Directions for this task :: In the entries below, find the line with "Lemma siftDown_loop_spec fuel" and the line with "pose proof (lookup_lt_Some _ _ _ Hb)."; give again those lines and every line between them, exactly.

Supplied material ::

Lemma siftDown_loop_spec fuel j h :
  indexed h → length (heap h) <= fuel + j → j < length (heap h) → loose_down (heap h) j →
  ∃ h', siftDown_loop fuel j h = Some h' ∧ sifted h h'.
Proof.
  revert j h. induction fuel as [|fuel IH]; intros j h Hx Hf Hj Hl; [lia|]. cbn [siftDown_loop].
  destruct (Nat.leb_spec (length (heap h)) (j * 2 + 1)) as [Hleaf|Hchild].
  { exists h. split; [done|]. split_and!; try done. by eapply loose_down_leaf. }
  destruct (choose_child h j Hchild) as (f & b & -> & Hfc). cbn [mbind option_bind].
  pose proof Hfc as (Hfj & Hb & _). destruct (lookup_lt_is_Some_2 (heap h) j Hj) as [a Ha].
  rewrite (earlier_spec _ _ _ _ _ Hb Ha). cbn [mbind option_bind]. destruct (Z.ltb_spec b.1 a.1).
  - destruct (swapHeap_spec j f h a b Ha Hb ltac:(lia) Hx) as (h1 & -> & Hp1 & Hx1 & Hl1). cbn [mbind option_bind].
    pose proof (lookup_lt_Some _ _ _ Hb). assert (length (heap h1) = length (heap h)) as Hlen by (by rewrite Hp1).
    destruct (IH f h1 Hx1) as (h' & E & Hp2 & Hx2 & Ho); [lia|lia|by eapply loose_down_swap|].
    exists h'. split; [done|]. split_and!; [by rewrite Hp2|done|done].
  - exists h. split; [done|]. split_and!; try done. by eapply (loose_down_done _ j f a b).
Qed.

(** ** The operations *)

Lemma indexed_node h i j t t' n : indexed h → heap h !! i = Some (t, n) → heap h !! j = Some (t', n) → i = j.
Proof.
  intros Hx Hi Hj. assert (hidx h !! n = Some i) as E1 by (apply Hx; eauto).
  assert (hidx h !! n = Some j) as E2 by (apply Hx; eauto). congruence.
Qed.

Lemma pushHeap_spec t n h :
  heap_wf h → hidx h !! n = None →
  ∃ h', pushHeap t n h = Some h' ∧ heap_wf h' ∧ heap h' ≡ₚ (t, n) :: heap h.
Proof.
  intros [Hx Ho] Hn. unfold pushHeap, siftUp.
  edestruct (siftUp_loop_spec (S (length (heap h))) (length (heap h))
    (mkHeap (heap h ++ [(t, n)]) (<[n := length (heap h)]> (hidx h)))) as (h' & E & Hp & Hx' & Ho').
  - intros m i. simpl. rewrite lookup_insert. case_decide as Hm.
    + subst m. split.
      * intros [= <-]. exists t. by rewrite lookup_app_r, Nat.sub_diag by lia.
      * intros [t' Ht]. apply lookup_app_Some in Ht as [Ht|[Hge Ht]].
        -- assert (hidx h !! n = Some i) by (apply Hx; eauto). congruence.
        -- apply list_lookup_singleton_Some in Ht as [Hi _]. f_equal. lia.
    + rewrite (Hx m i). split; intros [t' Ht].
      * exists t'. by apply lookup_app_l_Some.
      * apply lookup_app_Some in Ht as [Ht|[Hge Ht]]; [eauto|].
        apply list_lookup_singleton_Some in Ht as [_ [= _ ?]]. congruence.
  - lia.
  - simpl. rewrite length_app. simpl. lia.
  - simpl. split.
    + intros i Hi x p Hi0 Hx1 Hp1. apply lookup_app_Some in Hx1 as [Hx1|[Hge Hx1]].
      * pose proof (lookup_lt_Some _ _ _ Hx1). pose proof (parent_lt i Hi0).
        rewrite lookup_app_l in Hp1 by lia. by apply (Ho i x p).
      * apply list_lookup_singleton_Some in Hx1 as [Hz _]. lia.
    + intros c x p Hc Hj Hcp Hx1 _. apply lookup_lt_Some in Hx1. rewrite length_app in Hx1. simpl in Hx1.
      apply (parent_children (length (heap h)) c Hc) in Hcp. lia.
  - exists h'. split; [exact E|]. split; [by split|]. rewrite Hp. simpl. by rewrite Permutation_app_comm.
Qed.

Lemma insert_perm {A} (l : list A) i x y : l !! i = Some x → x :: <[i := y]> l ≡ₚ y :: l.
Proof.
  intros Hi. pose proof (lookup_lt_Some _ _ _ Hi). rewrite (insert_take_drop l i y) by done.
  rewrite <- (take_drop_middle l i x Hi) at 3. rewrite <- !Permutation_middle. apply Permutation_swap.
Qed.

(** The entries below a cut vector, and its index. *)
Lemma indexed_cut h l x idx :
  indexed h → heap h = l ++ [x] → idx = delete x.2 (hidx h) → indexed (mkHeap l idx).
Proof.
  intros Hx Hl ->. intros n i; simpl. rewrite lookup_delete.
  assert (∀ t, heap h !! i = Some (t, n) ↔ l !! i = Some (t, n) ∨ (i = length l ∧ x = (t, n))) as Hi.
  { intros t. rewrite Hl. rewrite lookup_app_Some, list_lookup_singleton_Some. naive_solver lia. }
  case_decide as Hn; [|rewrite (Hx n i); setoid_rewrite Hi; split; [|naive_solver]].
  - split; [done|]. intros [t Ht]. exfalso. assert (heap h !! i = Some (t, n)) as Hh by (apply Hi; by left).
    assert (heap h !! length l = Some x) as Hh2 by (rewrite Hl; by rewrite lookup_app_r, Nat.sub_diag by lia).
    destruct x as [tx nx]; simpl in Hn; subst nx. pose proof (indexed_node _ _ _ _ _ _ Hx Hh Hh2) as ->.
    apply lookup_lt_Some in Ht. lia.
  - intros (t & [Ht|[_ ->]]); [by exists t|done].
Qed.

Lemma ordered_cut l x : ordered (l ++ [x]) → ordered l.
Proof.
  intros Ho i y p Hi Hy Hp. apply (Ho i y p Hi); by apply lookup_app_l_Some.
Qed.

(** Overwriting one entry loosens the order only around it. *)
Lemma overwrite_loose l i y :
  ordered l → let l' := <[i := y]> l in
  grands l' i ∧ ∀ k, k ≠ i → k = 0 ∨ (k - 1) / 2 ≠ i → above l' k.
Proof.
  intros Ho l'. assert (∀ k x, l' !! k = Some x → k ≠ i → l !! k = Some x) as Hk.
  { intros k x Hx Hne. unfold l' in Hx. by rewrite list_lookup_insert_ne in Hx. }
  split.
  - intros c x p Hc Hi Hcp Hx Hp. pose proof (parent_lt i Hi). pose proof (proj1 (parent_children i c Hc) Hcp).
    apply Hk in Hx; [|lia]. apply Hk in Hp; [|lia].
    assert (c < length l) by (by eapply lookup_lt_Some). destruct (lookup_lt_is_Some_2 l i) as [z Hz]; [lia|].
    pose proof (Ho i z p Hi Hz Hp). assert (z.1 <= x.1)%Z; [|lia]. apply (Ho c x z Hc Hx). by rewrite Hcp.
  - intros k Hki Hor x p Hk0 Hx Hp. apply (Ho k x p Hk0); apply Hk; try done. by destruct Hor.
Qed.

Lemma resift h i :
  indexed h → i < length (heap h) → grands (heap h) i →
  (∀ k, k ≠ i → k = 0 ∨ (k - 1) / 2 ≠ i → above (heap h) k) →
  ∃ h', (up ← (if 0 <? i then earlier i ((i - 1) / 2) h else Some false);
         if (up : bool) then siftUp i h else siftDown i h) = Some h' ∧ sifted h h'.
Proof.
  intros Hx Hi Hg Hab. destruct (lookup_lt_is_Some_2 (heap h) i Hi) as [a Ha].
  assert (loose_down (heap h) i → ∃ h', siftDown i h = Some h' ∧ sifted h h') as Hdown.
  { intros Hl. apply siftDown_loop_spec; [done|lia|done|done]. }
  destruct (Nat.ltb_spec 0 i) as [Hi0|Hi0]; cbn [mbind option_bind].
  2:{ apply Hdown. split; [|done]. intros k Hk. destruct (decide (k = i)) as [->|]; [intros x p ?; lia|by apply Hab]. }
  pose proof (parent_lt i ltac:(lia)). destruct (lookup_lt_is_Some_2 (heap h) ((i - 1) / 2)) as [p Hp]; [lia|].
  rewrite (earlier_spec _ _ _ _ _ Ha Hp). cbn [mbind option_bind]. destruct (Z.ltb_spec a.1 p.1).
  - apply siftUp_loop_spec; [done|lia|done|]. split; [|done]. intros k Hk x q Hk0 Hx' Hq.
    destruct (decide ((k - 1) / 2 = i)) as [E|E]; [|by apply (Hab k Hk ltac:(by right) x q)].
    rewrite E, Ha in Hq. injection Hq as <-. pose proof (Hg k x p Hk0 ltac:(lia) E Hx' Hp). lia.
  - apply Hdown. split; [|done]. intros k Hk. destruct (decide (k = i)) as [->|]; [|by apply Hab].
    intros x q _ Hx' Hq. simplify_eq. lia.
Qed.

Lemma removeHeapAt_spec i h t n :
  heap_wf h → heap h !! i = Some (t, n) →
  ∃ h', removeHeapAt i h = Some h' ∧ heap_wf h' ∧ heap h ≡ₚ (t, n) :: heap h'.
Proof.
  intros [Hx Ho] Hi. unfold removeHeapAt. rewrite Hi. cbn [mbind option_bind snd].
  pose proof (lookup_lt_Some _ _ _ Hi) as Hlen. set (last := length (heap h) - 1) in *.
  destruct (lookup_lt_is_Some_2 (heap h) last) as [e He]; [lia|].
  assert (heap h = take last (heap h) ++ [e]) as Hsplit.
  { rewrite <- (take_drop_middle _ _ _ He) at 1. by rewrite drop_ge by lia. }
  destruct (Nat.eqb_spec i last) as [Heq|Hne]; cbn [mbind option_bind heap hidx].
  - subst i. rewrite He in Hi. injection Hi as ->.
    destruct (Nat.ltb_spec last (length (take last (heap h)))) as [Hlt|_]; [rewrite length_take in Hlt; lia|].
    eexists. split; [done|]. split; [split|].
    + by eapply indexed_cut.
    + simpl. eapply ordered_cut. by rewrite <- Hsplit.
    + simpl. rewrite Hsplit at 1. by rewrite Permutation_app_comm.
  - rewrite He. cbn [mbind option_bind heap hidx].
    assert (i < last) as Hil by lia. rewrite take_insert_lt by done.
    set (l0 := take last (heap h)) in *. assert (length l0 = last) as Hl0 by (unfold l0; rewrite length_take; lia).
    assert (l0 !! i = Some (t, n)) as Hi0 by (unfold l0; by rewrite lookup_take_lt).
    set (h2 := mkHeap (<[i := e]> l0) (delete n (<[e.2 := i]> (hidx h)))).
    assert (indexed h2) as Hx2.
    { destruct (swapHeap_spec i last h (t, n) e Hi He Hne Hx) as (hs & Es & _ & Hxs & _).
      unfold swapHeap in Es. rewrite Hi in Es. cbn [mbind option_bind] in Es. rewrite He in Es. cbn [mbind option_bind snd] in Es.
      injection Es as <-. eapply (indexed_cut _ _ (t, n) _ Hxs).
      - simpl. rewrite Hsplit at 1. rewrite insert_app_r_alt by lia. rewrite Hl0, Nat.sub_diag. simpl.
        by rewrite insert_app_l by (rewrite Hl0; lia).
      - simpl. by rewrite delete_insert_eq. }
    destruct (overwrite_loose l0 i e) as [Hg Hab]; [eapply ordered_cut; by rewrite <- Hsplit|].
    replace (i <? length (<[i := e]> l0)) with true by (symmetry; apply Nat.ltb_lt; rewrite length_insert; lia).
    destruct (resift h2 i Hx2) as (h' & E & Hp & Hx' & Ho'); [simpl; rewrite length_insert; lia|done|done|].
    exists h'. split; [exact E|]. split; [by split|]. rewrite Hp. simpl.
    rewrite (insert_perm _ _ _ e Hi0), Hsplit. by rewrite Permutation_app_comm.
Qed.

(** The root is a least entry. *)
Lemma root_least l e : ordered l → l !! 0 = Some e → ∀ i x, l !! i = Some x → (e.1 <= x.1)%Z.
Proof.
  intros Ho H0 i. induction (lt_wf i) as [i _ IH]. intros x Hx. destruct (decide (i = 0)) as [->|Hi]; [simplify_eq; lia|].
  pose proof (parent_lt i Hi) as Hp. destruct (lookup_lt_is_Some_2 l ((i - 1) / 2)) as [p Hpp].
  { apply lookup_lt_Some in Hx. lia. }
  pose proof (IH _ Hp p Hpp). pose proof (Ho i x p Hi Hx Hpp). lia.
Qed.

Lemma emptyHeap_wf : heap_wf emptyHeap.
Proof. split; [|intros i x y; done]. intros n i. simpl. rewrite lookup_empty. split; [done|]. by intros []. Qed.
---
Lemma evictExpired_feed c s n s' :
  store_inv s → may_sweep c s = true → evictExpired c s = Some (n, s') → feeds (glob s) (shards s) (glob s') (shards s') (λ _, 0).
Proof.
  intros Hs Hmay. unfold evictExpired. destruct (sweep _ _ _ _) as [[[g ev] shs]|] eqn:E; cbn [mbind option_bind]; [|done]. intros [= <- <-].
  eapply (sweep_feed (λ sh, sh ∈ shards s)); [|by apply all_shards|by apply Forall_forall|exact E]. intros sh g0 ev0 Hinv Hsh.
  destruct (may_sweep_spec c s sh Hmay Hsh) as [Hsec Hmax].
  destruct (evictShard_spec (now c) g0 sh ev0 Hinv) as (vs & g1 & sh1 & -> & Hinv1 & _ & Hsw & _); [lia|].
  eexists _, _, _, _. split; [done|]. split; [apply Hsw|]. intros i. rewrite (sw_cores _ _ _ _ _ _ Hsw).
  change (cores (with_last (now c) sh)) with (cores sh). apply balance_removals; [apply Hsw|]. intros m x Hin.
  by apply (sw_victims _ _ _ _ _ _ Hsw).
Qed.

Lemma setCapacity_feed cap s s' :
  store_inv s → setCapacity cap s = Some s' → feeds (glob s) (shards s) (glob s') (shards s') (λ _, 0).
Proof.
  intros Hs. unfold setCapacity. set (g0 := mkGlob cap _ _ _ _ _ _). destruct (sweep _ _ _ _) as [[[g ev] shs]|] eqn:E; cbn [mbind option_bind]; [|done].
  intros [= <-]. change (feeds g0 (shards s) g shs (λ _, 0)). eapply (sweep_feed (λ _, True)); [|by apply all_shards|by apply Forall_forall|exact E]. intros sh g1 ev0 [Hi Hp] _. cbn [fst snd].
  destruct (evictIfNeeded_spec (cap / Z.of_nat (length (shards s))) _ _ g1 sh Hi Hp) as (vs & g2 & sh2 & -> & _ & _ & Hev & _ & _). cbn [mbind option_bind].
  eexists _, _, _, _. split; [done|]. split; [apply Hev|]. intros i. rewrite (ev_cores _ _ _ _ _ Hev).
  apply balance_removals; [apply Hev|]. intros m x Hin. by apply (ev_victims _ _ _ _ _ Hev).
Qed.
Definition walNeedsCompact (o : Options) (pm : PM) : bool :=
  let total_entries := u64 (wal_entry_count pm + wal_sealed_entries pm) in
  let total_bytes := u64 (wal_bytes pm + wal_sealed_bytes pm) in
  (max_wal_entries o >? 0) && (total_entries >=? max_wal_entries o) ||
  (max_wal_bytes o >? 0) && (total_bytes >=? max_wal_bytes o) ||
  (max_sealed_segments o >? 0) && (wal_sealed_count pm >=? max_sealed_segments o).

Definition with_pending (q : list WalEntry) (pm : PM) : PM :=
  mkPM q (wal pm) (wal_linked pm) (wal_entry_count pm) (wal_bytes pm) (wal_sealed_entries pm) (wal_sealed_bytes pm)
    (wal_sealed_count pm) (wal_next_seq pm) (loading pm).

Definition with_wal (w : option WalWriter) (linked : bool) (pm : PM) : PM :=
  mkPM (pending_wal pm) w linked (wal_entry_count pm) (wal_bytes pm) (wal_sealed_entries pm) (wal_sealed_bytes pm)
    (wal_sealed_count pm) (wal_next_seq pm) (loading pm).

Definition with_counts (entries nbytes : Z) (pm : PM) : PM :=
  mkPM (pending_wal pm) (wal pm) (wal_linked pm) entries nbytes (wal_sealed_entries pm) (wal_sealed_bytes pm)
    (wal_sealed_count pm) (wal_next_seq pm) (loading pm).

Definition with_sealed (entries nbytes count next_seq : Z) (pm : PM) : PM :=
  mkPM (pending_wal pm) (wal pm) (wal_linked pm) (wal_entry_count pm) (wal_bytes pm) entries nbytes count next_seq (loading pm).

Solution for this task ::
Lemma siftDown_loop_spec fuel j h :
  indexed h → length (heap h) <= fuel + j → j < length (heap h) → loose_down (heap h) j →
  ∃ h', siftDown_loop fuel j h = Some h' ∧ sifted h h'.
Proof.
  revert j h. induction fuel as [|fuel IH]; intros j h Hx Hf Hj Hl; [lia|]. cbn [siftDown_loop].
  destruct (Nat.leb_spec (length (heap h)) (j * 2 + 1)) as [Hleaf|Hchild].
  { exists h. split; [done|]. split_and!; try done. by eapply loose_down_leaf. }
  destruct (choose_child h j Hchild) as (f & b & -> & Hfc). cbn [mbind option_bind].
  pose proof Hfc as (Hfj & Hb & _). destruct (lookup_lt_is_Some_2 (heap h) j Hj) as [a Ha].
  rewrite (earlier_spec _ _ _ _ _ Hb Ha). cbn [mbind option_bind]. destruct (Z.ltb_spec b.1 a.1).
  - destruct (swapHeap_spec j f h a b Ha Hb ltac:(lia) Hx) as (h1 & -> & Hp1 & Hx1 & Hl1). cbn [mbind option_bind].
    pose proof (lookup_lt_Some _ _ _ Hb). assert (length (heap h1) = length (heap h)) as Hlen by (by rewrite Hp1).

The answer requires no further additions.